RATIO OF EARNINGS TO FIXED CHARGES
The following table sets forth our ratios of earnings to fixed charges
for the periods indicated:
Fiscal
Quarter
Fiscal Year Ended
------------------------------- April 4,
1994 1995 1996 1997 1998 1999
---- ---- ---- ---- ---- ----
Ratio of earnings to fixed charges 15.0 31.8 35.3 N/A N/A N/A
For the purpose of calculating the ratio of earnings to fixed charges,
"earnings" consist of income before income taxes, minority interest and equity
in joint venture income (loss) plus fixed charges. "Fixed charges" consist of
interest expense incurred and the portion of rental expense under operating
leases deemed by us to represent interest.

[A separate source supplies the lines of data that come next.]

(** * nav2_costmap_2d: the clear-costmap service

    A shallow embedding of [nav2_costmap_2d/src/clear_costmap_service.cpp]
    and the properties of its three clearing operations.

    Conventions of the embedding.
    - A C++ [double] is an exact rational ([Q]); rounding is not modelled.
      Equality of computed coordinates is [Qeq] ([==]). The one computation
      whose exact value matters is repeated in binary64 ([Binary64]).
    - [unsigned char] costs and [int]/[unsigned int] cell counts are [Z].
    - [std::string] is [string]; [std::vector] is [list].
    - The robot pose source, the mutexes and the logger are effects: they
      are threaded through a small state monad over [Runtime]. *)

From Stdlib Require Import List String Ascii Bool Arith ZArith QArith Qround Lia Lqa.
From Stdlib Require PrimFloat.
Import ListNotations.

Local Open Scope string_scope.
Local Open Scope Q_scope.

(** ** std::string helpers used by [getLayerName] *)

Module StdString.

(** [s.rfind(c)]: the index of the last occurrence of [c], [None] standing
    for [std::string::npos]. *)
Fixpoint rfind (c : ascii) (s : string) : option nat :=
  match s with
  | EmptyString => None
  | String a rest =>
      match rfind c rest with
      | Some i => Some (S i)
      | None => if Ascii.eqb a c then Some O else None
      end
  end.

(** [s.substr(pos)] for [pos <= s.size()]: the suffix that starts at [pos].
    ([pos > s.size()] throws in C++; [getLayerName] never reaches it, see
    [rfind_lt].) *)
Fixpoint substr (s : string) (pos : nat) : string :=
  match pos, s with
  | O, _ => s
  | S p, String _ rest => substr rest p
  | S _, EmptyString => EmptyString
  end.

(** [c] occurs in [s]. *)
Fixpoint contains (c : ascii) (s : string) : bool :=
  match s with
  | EmptyString => false
  | String a rest => Ascii.eqb a c || contains c rest
  end.

End StdString.

(** ** Data model *)

(** What the service reads of a [PoseStamped]: the position and the heading
    that [tf2::getYaw] extracts from the orientation. *)
Record PoseStamped : Type := mkPose {
  position_x : Q;
  position_y : Q;
  yaw_of_orientation : Q
}.

(** The [Point] of the service, also standing for
    [geometry_msgs::msg::Point] (whose [z] is never written). *)
Record Point : Type := mkPoint { px : Q; py : Q }.

(** Two points with equal coordinates. *)
Definition Point_eq (p q : Point) : Prop := px p == px q /\ py p == py q.
(** * Ransomware detection core of [backend/app/monitoring.py]

    A shallow embedding of the detection core: the entropy estimator
    ([FileMutationEntropy]), the sliding-window burst tracker
    ([AdaptiveBurstThreshold]), the rule engine ([RansomwareDetector]) and the
    polling loop of [FileSystemMonitor], followed by the properties of the
    specification settled on them.

    Conventions.
    - A Python [float] is a real number ([R]); comparisons of floats are the
      decidable order of [R].
    - A Python [int] is [Z] (or [nat] where the code only counts).
    - A call either returns, raises, or never returns ([Blocks]): the last
      case is what acquiring a held [threading.Lock] does. *)

From Stdlib Require Import Reals Lra Lia ZArith List Strings.Byte Strings.Ascii.
From stdpp Require Import base list strings gmap.

#[local] Open Scope R_scope.

(** ** Outcomes of a call *)

Inductive exn : Type :=
| FileNotFoundError
| PermissionError
| IsADirectoryError
| OSError
| ZeroDivisionError.

(** What a call on a receiver of state [S] can do. *)
Inductive outcome (S A : Type) : Type :=
| Returns (a : A) (s : S)
| Raises (e : exn) (s : S)
| Blocks.
Arguments Returns {S A} a s.
Arguments Raises {S A} e s.
Arguments Blocks {S A}.

Definition M (S A : Type) : Type := S -> outcome S A.

Definition ret {S A} (a : A) : M S A := fun s => Returns a s.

Our earnings were inadequate to cover
fixed charges for fiscal 1997 and 1998 and our fiscal quarter ended April 4,
1999 by approximately $37.8 million, $338.8 million and $19.5 million,
respectively.
THE SECURITIES
We intend to sell from time to time:
* senior or subordinated debt securities, either of which may be
convertible into common stock;
* preferred stock;
* depositary shares representing preferred stock;
* common stock; or
* warrants to purchase common stock.
All of the foregoing are collectively called the "Securities." The
Securities may be offered independently or together with other Securities and
may be attached to, or separate from, such other Securities. The Securities will
be offered to the public on terms determined by market conditions at the time of
sale and set forth in a prospectus supplement. The Securities offered pursuant
to this prospectus may be offered in one or more series of up to $150,000,000
aggregate public offering price, as we will designate at the time of offering.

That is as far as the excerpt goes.